### Saved entries
(** * Heading extraction from the paragraphs of a Word document

    A shallow embedding of [extract_headings] from
    [extract_word_headings_with_chinese_comments.py] and the properties of
    its heading tree.

    A Python [str] is a sequence of Unicode code points: a [list N].  The
    three patterns are run by a small backtracking matcher that follows the
    order in which Python's [re] engine tries the alternatives (greedy
    repeats, longest first).  The table of decimal digits behind [\d]
    belongs to the interpreter's Unicode database and is a parameter.  The
    dictionary of headings is a finite map (the order of insertion, which
    a Python [dict] keeps, plays no part in what is proved); every [{}] is
    a fresh object stored once, so updating in place is updating the map.
    The two exceptions the loop body can raise ([KeyError] from a
    subscript, [IndexError] from [group(1)]) are values of an error monad.
    Loading the document is left out: the extractor starts from the texts
    of [document.paragraphs]. *)

From stdpp Require Import base option list strings gmap.

(** A Python string, code point by code point. *)
Abbreviation str := (list N).
(** X9.  An upload for a transaction that is in the store, under a key
    that is free, stores the selected file under the user's folder and
    records it: one object and one attachment row are added, the row
    points at the transaction and at the object's key and carries the
    file's name, type and size; the selection is cleared and the list
    shown is read again. *)
Theorem upload_stores_file_and_row :
  forall (now : Z) (uid : UserId) (t : Transaction.t) (f : File.t)
         (st : TransactionModal.State) (s : Db.Store),
    TransactionModal.selectedFile st = Some f ->
    Db.transaction_exists s (Transaction.id t) = true ->
    existsb (fun o => (Db.key o =? TransactionModal.fileName uid now f)%string)
      (Db.objects s) = false ->
    let r := TransactionModal.handleUploadAttachment now (Some uid) (Some t)
               st s in
    let s' := store (snd r) in
    let row :=
      Attachment.mk (Db.transaction_attachments_id_seq s) uid
        (Transaction.id t) (TransactionModal.fileName uid now f)
        (File.name f) (File.type f) (File.size f)
        (if TransactionModal.isRecurring st
         then JS.parseInt (TransactionModal.attachmentMonth st) else None)
        (if TransactionModal.isRecurring st
         then JS.parseInt (TransactionModal.attachmentYear st) else None)
        now in
    notices (snd r) = [OkAttached]
    /\ Db.objects s'
       = Db.objects s
         ++ [Db.mkObject (TransactionModal.fileName uid now f) uid f]
    /\ Db.transaction_attachments s' = Db.transaction_attachments s ++ [row]
    /\ Db.transactions s' = Db.transactions s
    /\ TransactionModal.selectedFile (fst r) = None
    /\ In row (TransactionModal.attachments (fst r)).
Proof.
  intros now uid t f st s Hsel Hex Hfree r s' row.
  assert (E : r = (TransactionModal.with_attachments
                     (TransactionModal.fetchAttachments uid (Transaction.id t)
                        (Db.mkStore (Db.categories s) (Db.transactions s)
                           (Db.transaction_attachments s ++ [row])
                           (Db.objects s
                            ++ [Db.mkObject
                                  (TransactionModal.fileName uid now f) uid f])
                           (Db.categories_id_seq s) (Db.transactions_id_seq s)
                           (Db.transaction_attachments_id_seq s + 1)))
                     (TransactionModal.with_selectedFile None st),
                   mkOutcome
                     (Db.mkStore (Db.categories s) (Db.transactions s)
                        (Db.transaction_attachments s ++ [row])
                        (Db.objects s
                         ++ [Db.mkObject
                               (TransactionModal.fileName uid now f) uid f])
                        (Db.categories_id_seq s) (Db.transactions_id_seq s)
                        (Db.transaction_attachments_id_seq s + 1))
                     [Db.Upload (TransactionModal.fileName uid now f) f;
                      Db.InsertAttachment
                        (TransactionModal.attachmentData uid now
                           (Transaction.id t) f st)]
                     [OkAttached])).
  { unfold r, TransactionModal.handleUploadAttachment. rewrite Hsel.
    cbn [Db.exec]. unfold Db.upload.
    rewrite fileName_in_folder, Hfree. cbn [andb negb].
    unfold Db.insert_attachment.
    cbn [TransactionModal.attachmentData Db.ad_user_id Db.ad_transaction_id].
    rewrite String.eqb_refl. cbn [andb].
    unfold Db.transaction_exists in *. cbn [Db.transactions].
    rewrite Hex. reflexivity. }
  unfold s'. rewrite E. cbn [fst snd store notices Db.objects
    Db.transaction_attachments Db.transactions].
  repeat split.
  unfold TransactionModal.with_attachments. cbn [TransactionModal.attachments].
  unfold TransactionModal.fetchAttachments. cbn [Db.transaction_attachments].
  assert (Hperm : forall (leb : Attachment.t -> Attachment.t -> bool) l x,
             In x l -> In x (Query.order_by leb l)).
  { intros leb l x. unfold Query.order_by.
    assert (Hins : forall y l0, In x (y :: l0) -> In x (Query.insert_by leb y l0)).
    { intros y l0. induction l0 as [|z l0 IH]; cbn; [tauto|].
      destruct (leb y z); cbn; [tauto|].
      intros [->|[->|H]]; [right; apply IH; now left|now left|].
      right. apply IH. now right. }
    induction l as [|y l IH]; cbn; [tauto|].
    intros [->|H]; apply Hins; [now left|right; now apply IH]. }
  apply Hperm. apply filter_In. split.
  - apply in_or_app. right. now left.
  - unfold row. cbn. now rewrite Z.eqb_refl, String.eqb_refl.
Qed.
(** X12: arithmetic has a side effect on its operands and only that
    one: every Signal operand of a returned call is left in the domain
    the operation was carried out in (for the operators: the
    frequency domain), its buffer and sample count being those of the
    conversion; the sampling rate, normalization, dtype and comment of
    every object are kept, an object is either untouched or in that
    domain, and no existing buffer is written: buffers are only
    added. *)
Theorem arithmetic_converts_operands (items : list pyobj) (domain : string)
        (op : operation) (w w' : world) (res : pyobj) :
  _arithmetic (Tuple items) domain op w = (w', Return res) ->
  (exists ext, bufs w' = bufs w ++ ext) /\
  (forall r s, objs w !! r = Some s ->
     exists s', objs w' !! r = Some s' /\ converted_to domain s s') /\
  (forall r, In (Sig r) items ->
     exists s', objs w' !! r = Some s' /\ _domain s' = domain).
Proof.
  intros E.
  apply arithmetic_steps in E
    as (meta & d0 & rest & w1 & r0 & w2 & r1 & -> & _ & _ & R0 & R1 & E).
  apply converts_get_arithmetic_data in R0 as (C0 & Hd0).
  apply converts_fold_operands in R1 as (C1 & Hd1r).
  assert (C : converts_to domain w w2)
    by (eapply converts_to_trans; eauto).
  assert (Hops : forall r, In (Sig r) (d0 :: rest) ->
                   exists s', objs w2 !! r = Some s' /\ _domain s' = domain).
  { intros r [->|Hin]; [|apply Hd1r, Hin].
    destruct (Hd0 r eq_refl) as (s1 & Hs1 & Hd1).
    exact (converts_to_stays _ _ _ _ _ C1 Hs1 Hd1). }
  assert (C' : converts_to domain w2 w').
  { destruct meta as [[[sr n] norm]|].
    - destruct E as (w3 & r2 & r & R2 & R3 & _).
      assert (C23 : converts_to domain w2 w3).
      { destruct (String.eqb domain "freq").
        - apply fft__normalization_inv in R2 as (fl & _ & -> & _).
          apply converts_to_same_objs; cbn [objs bufs]; eauto.
        - inversion R2; subst. apply converts_to_refl. }
      eapply converts_to_trans; [exact C23|].
      apply Signal_new_inv in R3
        as (_ & B & _ & _ & s' & d' & O & _).
      split; [exact B|]. intros r3 s3 Hs3. exists s3. rewrite O.
      split; [apply lookup_app_l_Some, Hs3|apply converted_to_refl].
    - destruct E as [_ ->]. apply converts_to_refl. }
  destruct (converts_to_trans _ _ _ _ C C') as [B O].
  split; [exact B|]. split; [exact O|].
  intros r Hin. destruct (Hops r Hin) as (s2 & Hs2 & Hd2).
  exact (converts_to_stays _ _ _ _ _ C' Hs2 Hd2).
Qed.
End ArithmeticEffects.

Section ArithmeticQuiet.
Context `{TransformService}.

Lemma signal_operands_nil_In items r :
  signal_operands items = [] -> ~ In (Sig r) items.
Proof.
  induction items as [|[r0|a] items IH]; cbn; [auto|discriminate|].
  intros E [Hf|Hin]; [discriminate Hf|]. exact (IH E Hin).
Qed.
(** * create_feature_store.ipynb: ingesting a dataset into a feature store

    A shallow embedding of the notebook [2. Prepare Data/create_feature_store.ipynb].
    The notebook's own code is two functions, [cast_object_to_string] and
    [wait_for_feature_group_creation_complete], and a sequence of cells
    that call boto3, pandas and the SageMaker SDK.  The libraries are not
    part of the repository: their calls are events answered by a [World],
    and the few pandas operations the notebook's functions work through
    are modelled on data frames held as the labels of their rows and an
    ordered list of typed columns. *)

From stdpp Require Import base strings list gmap pretty.

(** IEEE doubles are kept abstract, with the four library operations the
    notebook reaches: [str(x)], [isnan], [float(z)] and [round(x)], and
    the NaN that pandas puts in a float64 cell it has no value for. *)
Class Float64 := {
  float64 : Type;
  float_str : float64 → string;
  float_isnan : float64 → bool;
  float_of_int : Z → float64;
  float_nan : float64;
  round : float64 → Z
}.

Section Notebook.
Context {F64 : Float64}.

(** ** Python objects and pandas columns *)

(** What a cell of a column can hold. [PyNA] is [pd.NA]. *)
Inductive pyobj :=
| PyStr (s : string)
| PyInt (z : Z)
| PyBool (b : bool)
| PyFloat (x : float64)
| PyNone
| PyNA.

(** [str(o)] *)
Definition str (o : pyobj) : string :=
  match o with
  | PyStr s => s
  | PyInt z => pretty z
  | PyBool true => "True"
  | PyBool false => "False"
  | PyFloat x => float_str x
  | PyNone => "None"
  | PyNA => "<NA>"
  end.

(** [pd.isna(o)] on a scalar *)
Definition isna (o : pyobj) : bool :=
  match o with
  | PyNone | PyNA => true
  | PyFloat x => float_isnan x
  | _ => false
  end.

Inductive dtype := DObject | DString | DFloat64 | DInt64 | DBool.

#[global] Instance dtype_eq_dec : EqDecision dtype.
Proof. solve_decision. Defined.

Definition dtype_name (d : dtype) : string :=
  match d with
  | DObject => "object"
  | DString => "string"
  | DFloat64 => "float64"
  | DInt64 => "int64"
  | DBool => "bool"
  end.

(** A column, with the cells its dtype stores. A [string] column holds
    text or [pd.NA]. *)
Inductive series :=
| ObjectSeries (cells : list pyobj)
| StringSeries (cells : list (option string))
| Float64Series (cells : list float64)
| Int64Series (cells : list Z)
| BoolSeries (cells : list bool).

Definition dtype_of (s : series) : dtype :=
  match s with
  | ObjectSeries _ => DObject
  | StringSeries _ => DString
  | Float64Series _ => DFloat64
  | Int64Series _ => DInt64
  | BoolSeries _ => DBool
  end.

(** The cells of a column as Python objects, as iteration yields them. *)
Definition objects (s : series) : list pyobj :=
  match s with
  | ObjectSeries l => l
  | StringSeries l => (λ c, match c with Some t => PyStr t | None => PyNA end) <$> l
  | Float64Series l => PyFloat <$> l
  | Int64Series l => PyInt <$> l
  | BoolSeries l => PyBool <$> l
  end.

Definition size (s : series) : nat := length (objects s).

(** [s.astype("str")]: every cell becomes the text [str] gives for it, in
    an object column. *)
Definition astype_str (s : series) : series :=
  ObjectSeries ((λ o, PyStr (str o)) <$> objects s).

(** [s.astype("string")]: the string dtype; missing values become
    [pd.NA], every other cell its text. *)
Definition astype_string (s : series) : series :=
  StringSeries ((λ o, if isna o then None else Some (str o)) <$> objects s).

(** ** Row labels and data frames *)

(** The rows of a frame carry labels, its index. [pd.read_csv(f)], called
    as the notebook calls it, numbers the rows 0..n-1, unless the rows of
    the file have one more field than its header: then the first field of
    each row is taken as the label of the row. The model has labels that
    are whole numbers or text. *)
Inductive row_label :=
| IntLabel (i : Z)
| TextLabel (s : string).

#[global] Instance row_label_eq_dec : EqDecision row_label.
Proof. solve_decision. Defined.

(** [pd.RangeIndex(n)]: the labels 0..n-1, the default index. *)
Definition RangeIndex (n : nat) : list row_label :=
  (λ i, IntLabel (Z.of_nat i)) <$> seq 0 n.

(** [pd.Series(data, dtype="float64")] for a list of ints: a Series made
    on its own, its cells on the labels 0..len(data)-1. *)
Definition pd_Series_float64 (data : list Z) : list float64 :=
  float_of_int <$> data.

(** What such a Series holds at a label: its cell at [i] for the label
    [i], and nothing at any other label. *)
Definition loc (cells : list float64) (label : row_label) : option float64 :=
  match label with
  | IntLabel i => if decide (0 ≤ i)%Z then cells !! Z.to_nat i else None
  | TextLabel _ => None
  end.

(** [s.reindex(index)] for such a Series, which is what pandas does to it
    when it is assigned to a column of a frame with these row labels: each
    row gets the cell the Series holds at the row's label, and NaN where it
    holds none. *)
Definition reindex (cells : list float64) (index : list row_label) : series :=
  Float64Series ((λ label, default float_nan (loc cells label)) <$> index).

(** A data frame: the labels of its rows and its labelled columns, in
    order. Column labels may repeat. *)
Record DataFrame := frame {
  index : list row_label;
  columns : list (string * series)
}.

Definition nrows (df : DataFrame) : nat := length (index df).

(** [len(df)] *)
Definition len (df : DataFrame) : nat := nrows df.

Definition labels (df : DataFrame) : list string := (columns df).*1.

Definition labelled (label : string) (df : DataFrame) : list (string * series) :=
  filter (λ c, c.1 = label) (columns df).

(** Exceptions raised inside a library, named by class and message. *)
Record lib_exn := LibExn { exn_class : string; exn_msg : string }.

Inductive lib_result (A : Type) :=
| Ok (a : A)
| Fail (e : lib_exn).
Arguments Ok {A} a.
Arguments Fail {A} e.

Definition KeyError (key : string) : lib_exn := LibExn "KeyError" key.

(** What pandas raises for [if] on a Series of several booleans. *)
Definition ambiguous_truth : lib_exn :=
  LibExn "ValueError" "The truth value of a Series is ambiguous.".

(** [if df.dtypes[label] == name]: with one column of that label the
    comparison is a boolean; with several, [dtypes[label]] is a Series,
    the comparison is a Series, and its truth value raises. *)
Definition dtype_is (df : DataFrame) (label name : string) : lib_result bool :=
  match labelled label df with
  | [] => Fail (KeyError label)
  | [c] => Ok (bool_decide (dtype_name (dtype_of c.2) = name))
  | _ => Fail ambiguous_truth
  end.

(** [df[label]] where it is a column. With a repeated label pandas gives
    a frame, which [cast_object_to_string] never reaches, its dtype test
    having raised. *)
Definition getitem (df : DataFrame) (label : string) : lib_result series :=
  match labelled label df with
  | [] => Fail (KeyError label)
  | [c] => Ok c.2
  | _ => Fail (LibExn "TypeError" "a frame, not a column")
  end.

### ABOUT THIS TASK
Which lines of the records above hold the word "Hfree"? Copy each one out.

### PROBLEM SOLUTION
  intros now uid t f st s Hsel Hex Hfree r s' row.
    rewrite fileName_in_folder, Hfree. cbn [andb negb].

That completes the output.